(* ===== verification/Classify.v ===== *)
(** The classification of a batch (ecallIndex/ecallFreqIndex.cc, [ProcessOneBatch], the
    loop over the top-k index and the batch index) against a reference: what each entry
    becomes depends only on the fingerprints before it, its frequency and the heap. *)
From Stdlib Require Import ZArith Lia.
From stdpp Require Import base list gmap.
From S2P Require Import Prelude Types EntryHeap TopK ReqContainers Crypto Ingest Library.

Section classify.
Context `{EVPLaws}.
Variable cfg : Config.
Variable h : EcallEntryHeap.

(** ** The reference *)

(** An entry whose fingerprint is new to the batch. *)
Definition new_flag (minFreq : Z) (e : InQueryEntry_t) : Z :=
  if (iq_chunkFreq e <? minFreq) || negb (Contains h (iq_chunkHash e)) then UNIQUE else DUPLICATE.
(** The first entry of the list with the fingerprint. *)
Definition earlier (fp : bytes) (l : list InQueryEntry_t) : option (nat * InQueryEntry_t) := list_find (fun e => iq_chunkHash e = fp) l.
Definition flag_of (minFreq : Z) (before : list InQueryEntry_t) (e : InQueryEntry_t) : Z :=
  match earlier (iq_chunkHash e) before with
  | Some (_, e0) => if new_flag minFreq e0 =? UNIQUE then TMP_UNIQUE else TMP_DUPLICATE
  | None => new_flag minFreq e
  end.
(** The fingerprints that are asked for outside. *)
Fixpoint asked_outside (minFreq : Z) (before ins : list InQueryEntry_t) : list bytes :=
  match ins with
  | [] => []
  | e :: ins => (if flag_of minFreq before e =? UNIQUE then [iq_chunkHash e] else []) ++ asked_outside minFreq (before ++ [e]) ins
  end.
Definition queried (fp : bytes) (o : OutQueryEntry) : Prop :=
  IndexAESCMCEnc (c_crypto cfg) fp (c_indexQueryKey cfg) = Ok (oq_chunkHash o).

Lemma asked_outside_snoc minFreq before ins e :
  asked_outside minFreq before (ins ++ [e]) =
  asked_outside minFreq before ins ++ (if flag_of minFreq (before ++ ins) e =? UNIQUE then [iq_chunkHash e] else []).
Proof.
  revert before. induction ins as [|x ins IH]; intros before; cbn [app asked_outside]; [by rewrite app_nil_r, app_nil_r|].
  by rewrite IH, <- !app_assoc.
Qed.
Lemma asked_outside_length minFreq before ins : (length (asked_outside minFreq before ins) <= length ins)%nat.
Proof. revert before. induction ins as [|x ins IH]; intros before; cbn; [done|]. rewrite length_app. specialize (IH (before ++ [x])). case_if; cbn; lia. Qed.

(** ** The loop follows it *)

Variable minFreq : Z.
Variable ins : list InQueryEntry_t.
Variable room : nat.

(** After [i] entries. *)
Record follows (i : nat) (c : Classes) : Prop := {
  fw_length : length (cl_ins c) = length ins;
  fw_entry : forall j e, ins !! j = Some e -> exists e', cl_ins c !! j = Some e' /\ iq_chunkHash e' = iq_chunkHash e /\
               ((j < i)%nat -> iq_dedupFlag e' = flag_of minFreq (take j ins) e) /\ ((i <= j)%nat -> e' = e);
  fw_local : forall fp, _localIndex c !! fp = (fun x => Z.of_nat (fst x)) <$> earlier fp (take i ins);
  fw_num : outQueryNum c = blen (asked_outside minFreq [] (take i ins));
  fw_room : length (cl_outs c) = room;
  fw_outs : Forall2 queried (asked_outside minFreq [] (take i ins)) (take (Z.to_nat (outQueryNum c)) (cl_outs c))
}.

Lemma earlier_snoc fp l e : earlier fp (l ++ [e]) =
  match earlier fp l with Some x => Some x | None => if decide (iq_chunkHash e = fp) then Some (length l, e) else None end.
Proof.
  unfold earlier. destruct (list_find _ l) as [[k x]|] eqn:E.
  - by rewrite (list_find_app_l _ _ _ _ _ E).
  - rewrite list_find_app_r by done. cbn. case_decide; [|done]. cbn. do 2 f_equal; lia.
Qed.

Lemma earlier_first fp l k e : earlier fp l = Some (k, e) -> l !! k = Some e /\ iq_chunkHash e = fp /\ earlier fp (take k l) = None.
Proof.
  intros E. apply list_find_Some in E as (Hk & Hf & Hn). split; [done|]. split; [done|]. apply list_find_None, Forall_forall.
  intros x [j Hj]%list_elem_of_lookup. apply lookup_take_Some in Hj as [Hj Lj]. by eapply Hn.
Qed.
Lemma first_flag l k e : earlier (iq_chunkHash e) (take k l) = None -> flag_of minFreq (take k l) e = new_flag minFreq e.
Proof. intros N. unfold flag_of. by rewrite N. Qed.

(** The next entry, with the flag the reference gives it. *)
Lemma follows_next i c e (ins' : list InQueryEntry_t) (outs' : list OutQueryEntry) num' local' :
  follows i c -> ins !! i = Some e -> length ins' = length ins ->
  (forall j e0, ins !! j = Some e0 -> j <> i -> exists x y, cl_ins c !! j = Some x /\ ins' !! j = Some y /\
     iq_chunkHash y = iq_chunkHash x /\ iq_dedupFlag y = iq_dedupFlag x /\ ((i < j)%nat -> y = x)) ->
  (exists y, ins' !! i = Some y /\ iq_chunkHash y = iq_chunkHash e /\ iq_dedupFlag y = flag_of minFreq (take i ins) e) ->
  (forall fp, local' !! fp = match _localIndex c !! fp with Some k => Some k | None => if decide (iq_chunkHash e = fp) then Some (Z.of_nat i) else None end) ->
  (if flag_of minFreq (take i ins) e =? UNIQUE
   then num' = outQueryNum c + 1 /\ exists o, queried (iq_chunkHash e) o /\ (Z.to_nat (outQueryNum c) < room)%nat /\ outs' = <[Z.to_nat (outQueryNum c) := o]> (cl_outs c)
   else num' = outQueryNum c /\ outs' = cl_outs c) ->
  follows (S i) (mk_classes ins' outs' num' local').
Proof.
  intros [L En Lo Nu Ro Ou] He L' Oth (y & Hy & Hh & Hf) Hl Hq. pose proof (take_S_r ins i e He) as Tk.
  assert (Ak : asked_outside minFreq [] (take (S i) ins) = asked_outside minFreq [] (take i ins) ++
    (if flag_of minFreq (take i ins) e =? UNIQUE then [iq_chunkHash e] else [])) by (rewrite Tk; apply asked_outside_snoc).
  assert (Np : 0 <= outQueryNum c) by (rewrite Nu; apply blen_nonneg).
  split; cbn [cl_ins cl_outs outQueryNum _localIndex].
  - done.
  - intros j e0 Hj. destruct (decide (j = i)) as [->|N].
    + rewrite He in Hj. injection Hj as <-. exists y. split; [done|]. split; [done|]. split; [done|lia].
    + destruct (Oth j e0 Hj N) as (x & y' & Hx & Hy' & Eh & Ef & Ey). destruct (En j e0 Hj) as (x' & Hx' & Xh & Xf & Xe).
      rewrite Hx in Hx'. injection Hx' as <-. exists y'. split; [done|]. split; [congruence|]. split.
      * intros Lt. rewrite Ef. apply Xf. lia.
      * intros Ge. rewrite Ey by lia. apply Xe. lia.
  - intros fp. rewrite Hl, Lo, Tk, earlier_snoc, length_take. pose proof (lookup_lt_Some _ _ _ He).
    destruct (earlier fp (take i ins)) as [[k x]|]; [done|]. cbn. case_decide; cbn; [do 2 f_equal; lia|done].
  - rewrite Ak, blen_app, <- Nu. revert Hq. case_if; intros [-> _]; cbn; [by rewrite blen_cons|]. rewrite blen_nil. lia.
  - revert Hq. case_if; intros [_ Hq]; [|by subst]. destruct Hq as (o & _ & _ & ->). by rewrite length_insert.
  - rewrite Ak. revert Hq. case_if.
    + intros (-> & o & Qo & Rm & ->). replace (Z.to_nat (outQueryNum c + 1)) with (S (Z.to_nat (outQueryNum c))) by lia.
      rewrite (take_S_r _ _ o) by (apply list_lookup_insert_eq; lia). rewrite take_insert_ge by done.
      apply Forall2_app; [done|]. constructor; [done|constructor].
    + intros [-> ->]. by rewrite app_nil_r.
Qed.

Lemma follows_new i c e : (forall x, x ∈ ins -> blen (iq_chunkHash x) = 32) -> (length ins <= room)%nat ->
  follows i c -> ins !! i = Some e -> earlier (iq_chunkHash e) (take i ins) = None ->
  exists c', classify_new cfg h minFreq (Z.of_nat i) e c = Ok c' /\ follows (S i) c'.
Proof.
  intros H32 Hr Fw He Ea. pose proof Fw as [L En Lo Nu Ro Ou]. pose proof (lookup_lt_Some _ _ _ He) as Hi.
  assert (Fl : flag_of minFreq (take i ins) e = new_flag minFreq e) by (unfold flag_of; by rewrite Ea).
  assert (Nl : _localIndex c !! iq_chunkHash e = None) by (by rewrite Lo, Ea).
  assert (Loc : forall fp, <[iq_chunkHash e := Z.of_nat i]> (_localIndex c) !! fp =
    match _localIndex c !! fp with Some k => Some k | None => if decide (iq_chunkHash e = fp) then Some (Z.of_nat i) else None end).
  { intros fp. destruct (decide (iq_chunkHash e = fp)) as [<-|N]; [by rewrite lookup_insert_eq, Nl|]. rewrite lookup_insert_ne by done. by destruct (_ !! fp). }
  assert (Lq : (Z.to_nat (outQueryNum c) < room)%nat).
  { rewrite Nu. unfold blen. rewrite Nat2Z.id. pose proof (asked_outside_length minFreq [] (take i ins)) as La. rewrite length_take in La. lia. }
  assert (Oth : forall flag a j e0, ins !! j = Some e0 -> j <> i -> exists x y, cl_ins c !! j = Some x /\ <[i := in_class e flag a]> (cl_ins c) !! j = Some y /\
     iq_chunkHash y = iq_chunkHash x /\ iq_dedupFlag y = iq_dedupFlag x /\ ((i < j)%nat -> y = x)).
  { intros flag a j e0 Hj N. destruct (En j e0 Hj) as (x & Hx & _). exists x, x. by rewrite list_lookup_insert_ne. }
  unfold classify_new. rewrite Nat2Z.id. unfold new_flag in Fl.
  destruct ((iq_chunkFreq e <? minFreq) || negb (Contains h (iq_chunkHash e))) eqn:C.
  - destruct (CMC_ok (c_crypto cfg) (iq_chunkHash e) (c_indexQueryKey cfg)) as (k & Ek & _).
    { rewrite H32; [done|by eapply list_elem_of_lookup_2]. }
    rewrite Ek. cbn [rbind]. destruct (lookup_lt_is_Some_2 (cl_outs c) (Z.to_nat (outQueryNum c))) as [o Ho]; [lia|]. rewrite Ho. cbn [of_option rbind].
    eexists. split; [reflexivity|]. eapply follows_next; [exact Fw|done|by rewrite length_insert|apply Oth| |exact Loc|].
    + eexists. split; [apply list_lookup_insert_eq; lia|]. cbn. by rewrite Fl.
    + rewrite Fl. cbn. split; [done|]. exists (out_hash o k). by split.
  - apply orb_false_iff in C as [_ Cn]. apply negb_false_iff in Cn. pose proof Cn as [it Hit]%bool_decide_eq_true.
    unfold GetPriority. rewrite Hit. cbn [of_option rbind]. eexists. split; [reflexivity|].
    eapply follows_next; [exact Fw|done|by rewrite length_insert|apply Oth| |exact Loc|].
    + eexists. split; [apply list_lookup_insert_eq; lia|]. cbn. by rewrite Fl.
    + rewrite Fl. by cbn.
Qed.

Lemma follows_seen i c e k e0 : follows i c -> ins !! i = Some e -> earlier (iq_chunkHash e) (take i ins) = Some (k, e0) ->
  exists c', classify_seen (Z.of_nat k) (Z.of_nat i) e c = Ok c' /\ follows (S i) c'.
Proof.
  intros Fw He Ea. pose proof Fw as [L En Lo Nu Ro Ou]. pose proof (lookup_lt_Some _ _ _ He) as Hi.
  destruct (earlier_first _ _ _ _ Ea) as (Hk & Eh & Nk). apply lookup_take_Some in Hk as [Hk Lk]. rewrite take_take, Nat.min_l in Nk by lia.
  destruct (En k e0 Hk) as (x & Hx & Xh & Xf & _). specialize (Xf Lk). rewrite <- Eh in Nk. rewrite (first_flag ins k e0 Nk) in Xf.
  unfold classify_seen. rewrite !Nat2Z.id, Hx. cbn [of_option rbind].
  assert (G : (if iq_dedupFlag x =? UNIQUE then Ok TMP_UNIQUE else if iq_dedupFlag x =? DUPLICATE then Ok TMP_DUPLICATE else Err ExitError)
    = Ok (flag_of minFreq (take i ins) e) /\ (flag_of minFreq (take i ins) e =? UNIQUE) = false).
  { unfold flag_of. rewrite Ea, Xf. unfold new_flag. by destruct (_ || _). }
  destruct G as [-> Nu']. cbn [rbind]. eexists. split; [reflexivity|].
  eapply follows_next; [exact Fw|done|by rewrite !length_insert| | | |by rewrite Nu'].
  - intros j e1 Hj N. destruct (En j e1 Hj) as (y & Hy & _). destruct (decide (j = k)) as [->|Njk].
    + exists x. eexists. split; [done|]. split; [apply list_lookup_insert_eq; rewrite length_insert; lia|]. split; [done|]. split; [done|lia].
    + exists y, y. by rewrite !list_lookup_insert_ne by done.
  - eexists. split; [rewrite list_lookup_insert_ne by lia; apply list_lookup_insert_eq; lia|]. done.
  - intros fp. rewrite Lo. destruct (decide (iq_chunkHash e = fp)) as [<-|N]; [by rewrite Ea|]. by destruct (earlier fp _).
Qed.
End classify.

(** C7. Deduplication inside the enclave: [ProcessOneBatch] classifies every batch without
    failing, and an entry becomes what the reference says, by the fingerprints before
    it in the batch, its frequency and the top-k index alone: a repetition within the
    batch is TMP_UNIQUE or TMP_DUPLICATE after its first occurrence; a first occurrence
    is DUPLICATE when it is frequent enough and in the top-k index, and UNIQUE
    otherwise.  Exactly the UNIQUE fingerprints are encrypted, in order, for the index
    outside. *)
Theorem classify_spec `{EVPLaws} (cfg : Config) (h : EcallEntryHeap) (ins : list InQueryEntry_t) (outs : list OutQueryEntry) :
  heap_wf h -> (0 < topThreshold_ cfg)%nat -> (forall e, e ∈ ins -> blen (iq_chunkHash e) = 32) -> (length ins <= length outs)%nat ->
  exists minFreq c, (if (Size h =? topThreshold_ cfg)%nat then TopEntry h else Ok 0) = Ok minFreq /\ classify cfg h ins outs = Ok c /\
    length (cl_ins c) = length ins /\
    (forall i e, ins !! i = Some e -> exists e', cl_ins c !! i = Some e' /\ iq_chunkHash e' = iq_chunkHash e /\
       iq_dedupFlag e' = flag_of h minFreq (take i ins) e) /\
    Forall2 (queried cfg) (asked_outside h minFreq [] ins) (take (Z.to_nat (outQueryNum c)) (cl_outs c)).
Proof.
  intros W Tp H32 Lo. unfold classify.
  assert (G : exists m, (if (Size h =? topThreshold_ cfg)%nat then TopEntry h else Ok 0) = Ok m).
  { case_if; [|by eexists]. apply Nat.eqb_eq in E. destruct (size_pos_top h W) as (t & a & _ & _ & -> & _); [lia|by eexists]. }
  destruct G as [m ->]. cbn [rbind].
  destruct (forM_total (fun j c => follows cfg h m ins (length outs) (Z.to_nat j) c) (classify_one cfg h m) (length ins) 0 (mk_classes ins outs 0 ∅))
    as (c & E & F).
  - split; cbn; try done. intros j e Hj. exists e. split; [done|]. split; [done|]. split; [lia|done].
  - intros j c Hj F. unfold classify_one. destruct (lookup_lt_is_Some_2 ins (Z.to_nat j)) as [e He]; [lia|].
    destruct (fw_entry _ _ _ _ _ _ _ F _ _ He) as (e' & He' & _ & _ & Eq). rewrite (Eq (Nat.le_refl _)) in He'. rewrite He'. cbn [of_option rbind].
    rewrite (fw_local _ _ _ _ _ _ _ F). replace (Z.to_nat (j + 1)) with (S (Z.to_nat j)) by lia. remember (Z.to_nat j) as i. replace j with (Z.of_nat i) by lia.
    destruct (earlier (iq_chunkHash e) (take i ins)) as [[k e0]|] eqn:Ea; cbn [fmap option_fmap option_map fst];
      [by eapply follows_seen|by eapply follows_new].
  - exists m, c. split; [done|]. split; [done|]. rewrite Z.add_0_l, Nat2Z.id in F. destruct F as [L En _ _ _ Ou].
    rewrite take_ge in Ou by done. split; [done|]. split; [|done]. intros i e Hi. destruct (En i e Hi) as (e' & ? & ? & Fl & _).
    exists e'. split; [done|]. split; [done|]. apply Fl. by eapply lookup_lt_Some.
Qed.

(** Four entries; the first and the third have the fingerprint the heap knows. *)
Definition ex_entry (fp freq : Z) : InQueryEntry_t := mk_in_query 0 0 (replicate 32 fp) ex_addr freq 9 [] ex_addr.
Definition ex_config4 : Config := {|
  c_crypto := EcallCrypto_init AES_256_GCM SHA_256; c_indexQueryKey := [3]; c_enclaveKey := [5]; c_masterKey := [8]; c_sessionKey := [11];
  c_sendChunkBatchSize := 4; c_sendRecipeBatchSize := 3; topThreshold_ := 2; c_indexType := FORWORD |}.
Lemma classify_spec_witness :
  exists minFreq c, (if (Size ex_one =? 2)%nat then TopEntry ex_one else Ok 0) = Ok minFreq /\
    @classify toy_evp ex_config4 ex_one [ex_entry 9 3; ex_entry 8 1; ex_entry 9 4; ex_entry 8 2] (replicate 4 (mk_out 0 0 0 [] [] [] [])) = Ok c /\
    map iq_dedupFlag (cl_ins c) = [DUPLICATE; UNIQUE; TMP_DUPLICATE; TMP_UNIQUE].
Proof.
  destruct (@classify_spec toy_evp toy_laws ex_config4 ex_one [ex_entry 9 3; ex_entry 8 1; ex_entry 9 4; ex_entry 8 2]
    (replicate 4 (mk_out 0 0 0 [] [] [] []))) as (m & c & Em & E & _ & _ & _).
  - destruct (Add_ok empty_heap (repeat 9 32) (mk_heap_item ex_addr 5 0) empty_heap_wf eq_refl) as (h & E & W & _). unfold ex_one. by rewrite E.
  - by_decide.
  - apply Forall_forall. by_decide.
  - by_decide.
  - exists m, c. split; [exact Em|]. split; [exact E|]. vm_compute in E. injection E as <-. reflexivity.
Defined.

————

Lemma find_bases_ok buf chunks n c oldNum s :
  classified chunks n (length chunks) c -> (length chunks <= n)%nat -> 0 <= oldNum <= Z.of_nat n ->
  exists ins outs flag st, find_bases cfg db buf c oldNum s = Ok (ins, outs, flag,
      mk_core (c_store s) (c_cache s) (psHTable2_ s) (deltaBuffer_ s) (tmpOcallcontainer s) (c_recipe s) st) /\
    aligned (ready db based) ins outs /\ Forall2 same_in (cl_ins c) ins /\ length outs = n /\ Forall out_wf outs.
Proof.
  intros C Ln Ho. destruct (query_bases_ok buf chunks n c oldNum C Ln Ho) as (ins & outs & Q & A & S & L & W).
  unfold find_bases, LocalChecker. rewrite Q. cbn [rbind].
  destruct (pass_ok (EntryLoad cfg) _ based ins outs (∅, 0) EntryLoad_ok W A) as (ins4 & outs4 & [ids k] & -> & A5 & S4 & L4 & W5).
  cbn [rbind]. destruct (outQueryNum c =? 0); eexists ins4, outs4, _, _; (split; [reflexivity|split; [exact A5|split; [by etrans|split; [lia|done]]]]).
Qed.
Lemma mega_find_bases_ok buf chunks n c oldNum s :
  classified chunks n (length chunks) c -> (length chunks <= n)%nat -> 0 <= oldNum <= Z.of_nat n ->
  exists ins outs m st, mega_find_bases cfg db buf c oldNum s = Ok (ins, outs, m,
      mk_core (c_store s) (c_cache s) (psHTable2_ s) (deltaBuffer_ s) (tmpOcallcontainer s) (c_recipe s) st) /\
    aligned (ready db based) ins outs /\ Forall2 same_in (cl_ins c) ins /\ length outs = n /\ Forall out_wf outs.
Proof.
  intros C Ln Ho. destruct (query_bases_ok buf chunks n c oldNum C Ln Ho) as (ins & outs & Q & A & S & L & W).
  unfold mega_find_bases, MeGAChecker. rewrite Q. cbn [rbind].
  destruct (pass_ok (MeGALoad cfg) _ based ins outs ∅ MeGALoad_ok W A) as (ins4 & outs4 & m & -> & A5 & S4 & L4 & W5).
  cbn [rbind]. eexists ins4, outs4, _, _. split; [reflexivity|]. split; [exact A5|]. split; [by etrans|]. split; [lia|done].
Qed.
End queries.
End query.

————

-- Exercise brief --
All that is wanted is an exact copy of the lines above from the one with "rewrite H32; [done|by" through the one with "rewrite Ek. cbn", with both ends included.

-- Task answer --
    { rewrite H32; [done|by eapply list_elem_of_lookup_2]. }
    rewrite Ek. cbn [rbind]. destruct (lookup_lt_is_Some_2 (cl_outs c) (Z.to_nat (outQueryNum c))) as [o Ho]; [lia|]. rewrite Ho. cbn [of_option rbind].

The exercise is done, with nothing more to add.